WHAT IS BEING ASKED.
Copy every line of the data that includes the string "Inductive".

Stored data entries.
○ ○ ○ ○ ○

(** * The reference instance at work *)

(** Four samples whose abundances follow the single constraint exactly: one
    fitted axis of eigenvalue 1/4, no residual axis. *)
Example cca_four_scaling1 :
  match cca ref_numpy y_four x_four 1 with
  | inr r =>
      map Qred (sr_values (eigvals r)) = [1 # 4] /\
      reduced (df_values (samples r)) = [[1 # 2]; [1 # 2]; [-1 # 2]; [-1 # 2]] /\
      reduced (df_values (features r)) = [[1]; [-1]; [1]; [-1]] /\
      reduced (df_values (biplot_scores r)) = [[1]] /\
      map Qred (sr_values (proportion_explained r)) = [1]
  | inl _ => False
  end.
Proof. vm_compute. repeat split. Qed.

Example cca_four_scaling2 :
  match cca ref_numpy y_four x_four 2 with
  | inr r =>
      map Qred (sr_values (eigvals r)) = [1 # 4] /\
      reduced (df_values (samples r)) = [[1]; [1]; [-1]; [-1]] /\
      reduced (df_values (features r))
      = [[1 # 2]; [-1 # 2]; [1 # 2]; [-1 # 2]]
  | inl _ => False
  end.
Proof. vm_compute. repeat split. Qed.

Example cca_flat :
  match cca ref_numpy y_flat x_flat 1 with
  | inr r =>
      sr_values (eigvals r) = [] /\
      to_rows (df_values (samples r)) = [[]; []] /\
      sr_values (proportion_explained r) = []
  | inl _ => False
  end.
Proof. vm_compute. repeat split. Qed.

Example cca_rejections :
  cca ref_numpy y_four x_flat 1 = inl (RowCountMismatch 2 4) /\
  cca ref_numpy y_negative x_flat 3 = inl NegativeAbundance /\
  cca ref_numpy y_zero_row x_flat 3 = inl DegenerateSampleRow /\
  cca ref_numpy y_four x_four 3 = inl (UnsupportedScaling 3) /\
  cca ref_numpy y_empty x_empty 1 = inl ZeroSizeReduction.
Proof. repeat split. Qed.
(** * livecodingtv-bot: the chat client (src/Client.js)

    A shallow embedding of the [Client] class: the outgoing duplicate
    suppression of [sendMessage], the stanza normalisation of
    [parseMessage] / [parsePresence], the per-user command log and the
    settings accessors, together with the properties the specification
    states about them.

    Conventions.
    - A JavaScript string is modelled by the sequence of bytes of its
      UTF-8 encoding.  The two characters the code searches for, '/' and
      the backslash, are single bytes that occur inside no multi-byte
      sequence, so cutting a string at them is the same in both views.
    - A time stamp ([new Date().getTime()]) is an integer number of
      milliseconds; every function that reads the clock takes it as [now].
    - An object used as a dictionary is a finite map from property names
      to values; names inherited from the built-in prototypes are not
      part of the model. *)

From Stdlib Require Import ZArith Lia Ascii String.
From stdpp Require Import gmap strings list fin_maps.

Local Open Scope Z_scope.

(** ** MD5 (RFC 1321)

    [sendMessage] keys its store by
    [crypto.createHash('md5').update(msg).digest('hex')].  The digest
    comes from the platform's crypto module; it is written out here,
    over the bytes of the text, so that the key of a concrete message can
    be computed. *)
Module MD5.

Definition mask32 (x : Z) : Z := Z.land x 0xffffffff.

Definition add32 (x y : Z) : Z := mask32 (x + y).

Definition not32 (x : Z) : Z := Z.lxor x 0xffffffff.

Definition rotl32 (x c : Z) : Z :=
  mask32 (Z.lor (Z.shiftl x c) (Z.shiftr x (32 - c))).

(** Per-round shift amounts. *)
Definition shifts : list Z :=
  [7; 12; 17; 22; 7; 12; 17; 22; 7; 12; 17; 22; 7; 12; 17; 22;
   5;  9; 14; 20; 5;  9; 14; 20; 5;  9; 14; 20; 5;  9; 14; 20;
   4; 11; 16; 23; 4; 11; 16; 23; 4; 11; 16; 23; 4; 11; 16; 23;
   6; 10; 15; 21; 6; 10; 15; 21; 6; 10; 15; 21; 6; 10; 15; 21].

(** The sine table: entry [i] is the integer part of
    [2^32 * abs (sin (i + 1))]. *)
Definition sines : list Z :=
  [0xd76aa478; 0xe8c7b756; 0x242070db; 0xc1bdceee;
   0xf57c0faf; 0x4787c62a; 0xa8304613; 0xfd469501;
   0x698098d8; 0x8b44f7af; 0xffff5bb1; 0x895cd7be;
   0x6b901122; 0xfd987193; 0xa679438e; 0x49b40821;
   0xf61e2562; 0xc040b340; 0x265e5a51; 0xe9b6c7aa;
   0xd62f105d; 0x02441453; 0xd8a1e681; 0xe7d3fbc8;
   0x21e1cde6; 0xc33707d6; 0xf4d50d87; 0x455a14ed;
   0xa9e3e905; 0xfcefa3f8; 0x676f02d9; 0x8d2a4c8a;
   0xfffa3942; 0x8771f681; 0x6d9d6122; 0xfde5380c;
   0xa4beea44; 0x4bdecfa9; 0xf6bb4b60; 0xbebfbc70;
   0x289b7ec6; 0xeaa127fa; 0xd4ef3085; 0x04881d05;
   0xd9d4d039; 0xe6db99e5; 0x1fa27cf8; 0xc4ac5665;
   0xf4292244; 0x432aff97; 0xab9423a7; 0xfc93a039;
   0x655b59c3; 0x8f0ccc92; 0xffeff47d; 0x85845dd1;
   0x6fa87e4f; 0xfe2ce6e0; 0xa3014314; 0x4e0811a1;
   0xf7537e82; 0xbd3af235; 0x2ad7d2bb; 0xeb86d391].

Definition nthZ (l : list Z) (i : Z) : Z := nth (Z.to_nat i) l 0.

(** Little-endian bytes of a word, and back. *)
Fixpoint le_bytes (n : nat) (w : Z) : list Z :=
  match n with
  | O => []
  | S n' => Z.land w 0xff :: le_bytes n' (Z.shiftr w 8)
  end.

Fixpoint le_word (bs : list Z) : Z :=
  match bs with
  | [] => 0
  | b :: bs' => Z.lor b (Z.shiftl (le_word bs') 8)
  end.

(** The message followed by the bit 1, zero bytes up to 56 modulo 64, and
    the length in bits as a 64-bit little-endian number. *)
Definition pad (bs : list Z) : list Z :=
  let len := Z.of_nat (length bs) in
  let zeros := Z.to_nat ((55 - len) mod 64) in
  bs ++ [0x80] ++ repeat 0 zeros ++ le_bytes 8 (Z.land (8 * len) 0xffffffffffffffff).

(** Cut a list into the words of [k] bytes it holds; [fuel] bounds the
    number of words. *)
Fixpoint words (fuel : nat) (k : nat) (bs : list Z) : list Z :=
  match fuel, bs with
  | O, _ | _, [] => []
  | S fuel', _ => le_word (take k bs) :: words fuel' k (drop k bs)
  end.

Fixpoint blocks (fuel : nat) (ws : list Z) : list (list Z) :=
  match fuel, ws with
  | O, _ | _, [] => []
  | S fuel', _ => take 16 ws :: blocks fuel' (drop 16 ws)
  end.

Record regs := Regs { rA : Z; rB : Z; rC : Z; rD : Z }.

Definition init : regs :=
  Regs 0x67452301 0xefcdab89 0x98badcfe 0x10325476.

(** One of the 64 operations on a block [m]. *)
Definition op (m : list Z) (r : regs) (i : Z) : regs :=
  let '(Regs a b c d) := r in
  let '(f, g) :=
    if i <? 16 then (Z.lor (Z.land b c) (Z.land (not32 b) d), i)
    else if i <? 32 then (Z.lor (Z.land d b) (Z.land (not32 d) c), (5 * i + 1) mod 16)
    else if i <? 48 then (Z.lxor (Z.lxor b c) d, (3 * i + 5) mod 16)
    else (Z.lxor c (Z.lor b (not32 d)), (7 * i) mod 16) in
  let f' := add32 (add32 (add32 f a) (nthZ sines i)) (nthZ m g) in
  Regs d (add32 b (rotl32 f' (nthZ shifts i))) b c.

Definition block (r : regs) (m : list Z) : regs :=
  let r' := fold_left (op m) (map Z.of_nat (seq 0 64)) r in
  Regs (add32 (rA r) (rA r')) (add32 (rB r) (rB r'))
       (add32 (rC r) (rC r')) (add32 (rD r) (rD r')).

Definition digest (bs : list Z) : list Z :=
  let p := pad bs in
  let ws := words (length p) 4 p in
  let r := fold_left block (blocks (length ws) ws) init in
  le_bytes 4 (rA r) ++ le_bytes 4 (rB r) ++ le_bytes 4 (rC r) ++ le_bytes 4 (rD r).

Definition hex_digit (d : Z) : ascii :=
  if d <? 10 then ascii_of_nat (Z.to_nat (48 + d))
  else ascii_of_nat (Z.to_nat (87 + d)).

Fixpoint hex (bs : list Z) : string :=
  match bs with
  | [] => EmptyString
  | b :: bs' =>
      String (hex_digit (Z.shiftr b 4)) (String (hex_digit (Z.land b 0xf)) (hex bs'))
  end.

Fixpoint bytes_of (s : string) : list Z :=
  match s with
  | EmptyString => []
  | String c s' => Z.of_nat (nat_of_ascii c) :: bytes_of s'
  end.

(** [createHash('md5').update(s).digest('hex')] *)
Definition md5_hex (s : string) : string := hex (digest (bytes_of s)).

End MD5.

(** ** Values, objects and the heap *)

(** A number is NaN or an integer: the only numbers the client computes
    with are time stamps and their differences. *)
Inductive num := NaN | Int (z : Z).

Definition loc := positive.

Inductive val :=
| VUndef
| VNull
| VBool (b : bool)
| VNum (n : num)
| VStr (s : string)
| VRef (l : loc).

(** An object: its own properties. *)
Abbreviation obj := (gmap string val).
(** X14: a record that qualifies and whose [path] is not a string makes
    the loader fail with [TypeError]: the path is appended to the URL as it
    is, never converted. *)
Theorem services_with_ingress_path_type (entries epics : list (yaml * yaml))
  (before after : list (yaml * yaml)) (name : yaml) (record : list (yaml * yaml))
  (path : yaml) :
  default (YMap []) (Dyn.dict_get entries "epicsConfiguration") = YMap epics ->
  default (YMap []) (Dyn.dict_get epics "services")
  = YMap (before ++ (name, YMap record) :: after) ->
  Forall (fun item => readable_record (snd item)) before ->
  ingress_or_loadbalancer (YMap record) = Ok true ->
  Dyn.dict_get record "path" = Some path ->
  (forall s, path <> YStr s) ->
  services_with_ingress (YMap entries) = Raise TypeError.
Proof.
  intros He Hs Hb Hq Hp Hns. rewrite (services_with_ingress_loop _ _ _ He Hs).
  destruct (services_loop_readable (YMap entries) before ((name, YMap record) :: after)
              (ex_intro _ entries eq_refl) Hb []) as [acc ->].
  cbn [services_loop]. rewrite Hq. cbn [rbind].
  assert (Hu : compute_url (YMap entries) name (YMap record) = Raise TypeError).
  { unfold compute_url. cbn [Dyn.contains Dyn.getitem Dyn.get rbind]. rewrite !dict_has_get, Hp.
    destruct (Dyn.dict_get record "loadbalancer"); cbn [rbind];
      destruct path as [| | |s| |]; try reflexivity; now destruct (Hns s). }
  now rewrite Hu.
Qed.
(** * SwapIt: the rating controller

    A shallow embedding of [backend/controllers/ratingController.js] and the
    properties of the rating subsystem that the specification states.

    The controller is a set of Express handlers over four Mongoose models
    ([User], [SkillListing], [Session], [Rating]).  Every handler is a
    [try { ... } catch (error) { 500 }] block whose body awaits a sequence of
    store calls.  It is embedded as a computation in a small monad [M] that
    threads the four collections and a trace of the store calls issued, and
    that may complete abruptly (a thrown exception).

    Numbers: a JavaScript number is an IEEE 754 binary64 value.  A finite
    one is kept as the rational it is ([Q], compared with
    [Qeq_bool]/[Qle_bool]); comparisons are exact on these.  The results of
    [+] and [/] are rounded to the nearest binary64 number, to the one with
    an even significand on a tie ([Js.round64]), and overflow to an
    infinity ([Js.Num]).  [toFixed(1)] takes the tenth nearest to the exact
    value of its argument, and [parseFloat] the binary64 number nearest to
    that tenth: what a handler shows for 4.4 is the binary64 number that
    [4.4] denotes. *)

From Stdlib Require Import Ascii String QArith Qround Qabs Qpower Lqa.
From stdpp Require Import gmap strings list fin_maps sorting.

Local Open Scope string_scope.

(** ** JSON values: what [res.json] is given

    [JMessage e] is the string [error.message] of the error [e] that the
    store library threw: the handlers pass it on as it is, and its text is
    the library's, which is not part of the sources. *)

#[local] Unset Elimination Schemes.
Inductive Json :=
| JNull
| JBool (b : bool)
| JNum (q : Q)
| JStr (s : string)
| JMessage (error : string)
| JDate (t : N)
| JArr (items : list Json)
| JObj (fields : list (string * Json)).
#[local] Set Elimination Schemes.

(** An object literal in which a property whose value is [undefined] is left
    out, as [JSON.stringify] does. *)
Definition mkObj (fields : list (string * option Json)) : Json :=
  JObj (omap (λ kv, (kv.1,.) <$> kv.2) fields).

Definition prop (k : string) (fields : list (string * Json)) : option Json :=
  snd <$> List.find (λ kv, String.eqb kv.1 k) fields.

(** [get k j]: the property [k] of the object [j] ([None] is [undefined]). *)
Definition get (k : string) (j : Json) : option Json :=
  match j with
  | JObj fields => prop k fields
  | _ => None
  end.

Definition JNat (n : nat) : Json := JNum (inject_Z (Z.of_nat n)).

(** ** The JavaScript operators the controller uses *)

Module Js.

(** [!!v] for a value that is a string or [undefined]. *)
Definition truthy (v : option string) : bool :=
  match v with
  | Some s => negb (String.eqb s "")
  | None => false
  end.

(** [!!v] for a value that is a number or [undefined]. *)
Definition truthyNum (v : option Q) : bool :=
  match v with
  | Some q => negb (Qeq_bool q 0)
  | None => false
  end.
Lemma lesson_push_uploads_current_branch_witness :
  dict_get (current_branch (repo (system state_with_main)))
           (branches (repo (system state_with_main))) = Some main_branch
  /\ (0 < speed (animator (system state_with_main)))%Q
  /\ (0 <= delay (animator (system state_with_main)))%Q
  /\ exists t,
      lesson_push state_with_main = (t, Return tt, counted state_with_main)
      /\ length (List.filter is_upload_indicator t)
         = length (commit_list state_with_main main_branch).
Proof.
  assert (H1 : dict_get (current_branch (repo (system state_with_main)))
                 (branches (repo (system state_with_main))) = Some main_branch)
    by reflexivity.
  assert (H2 : (0 < speed (animator (system state_with_main)))%Q)
    by reflexivity.
  assert (H3 : (0 <= delay (animator (system state_with_main)))%Q)
    by discriminate.
  split; [exact H1|]. split; [exact H2|]. split; [exact H3|].
  exact (lesson_push_uploads_current_branch state_with_main main_branch
           H1 H2 H3).
Defined.

Lemma lesson_push_raises st :
  dict_get (current_branch (repo (system st))) (branches (repo (system st)))
    = None ->
  (0 < speed (animator (system st)))%Q ->
  lesson_push st =
    ([ printed (NL +:+ BOLD +:+ "=== Lesson 4: Pushing to Remote ===" +:+ END) ]
       ++ typewriter_trace (animator (system st))
            ("Remote repository: " +:+ remote_url (repo (system st))) WHITE
       ++ [ printed (NL +:+ YELLOW +:+ "$ git push origin "
                        +:+ current_branch (repo (system st)) +:+ END) ],
     Raise (KeyError (current_branch (repo (system st)))), st).
Proof.
  intros Hcur Hspeed. unfold lesson_push.
  rewrite (bind_returns _ _ st _ tt st) by reflexivity.
  rewrite (bind_returns _ _ st _ (animator (system st)) st) by reflexivity.
  rewrite (bind_returns _ _ st _ (repo (system st)) st) by reflexivity.
  rewrite (bind_returns _ _ st _ tt st)
    by (apply typewriter_returns; assumption).
  rewrite (bind_returns _ _ st _ (repo (system st)) st) by reflexivity.
  rewrite (bind_returns _ _ st _ tt st) by reflexivity.
  rewrite (bind_returns _ _ st _ (repo (system st)) st) by reflexivity.
  rewrite (bind_raises _ _ st [] (KeyError (current_branch (repo (system st))))
             st) by (apply lookup_branch_missing; assumption).
  cbn [app]. reflexivity.
Qed.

○ ○ ○ ○ ○

TASK RESPONSE.
Inductive num := NaN | Int (z : Z).
Inductive val :=
Inductive Json :=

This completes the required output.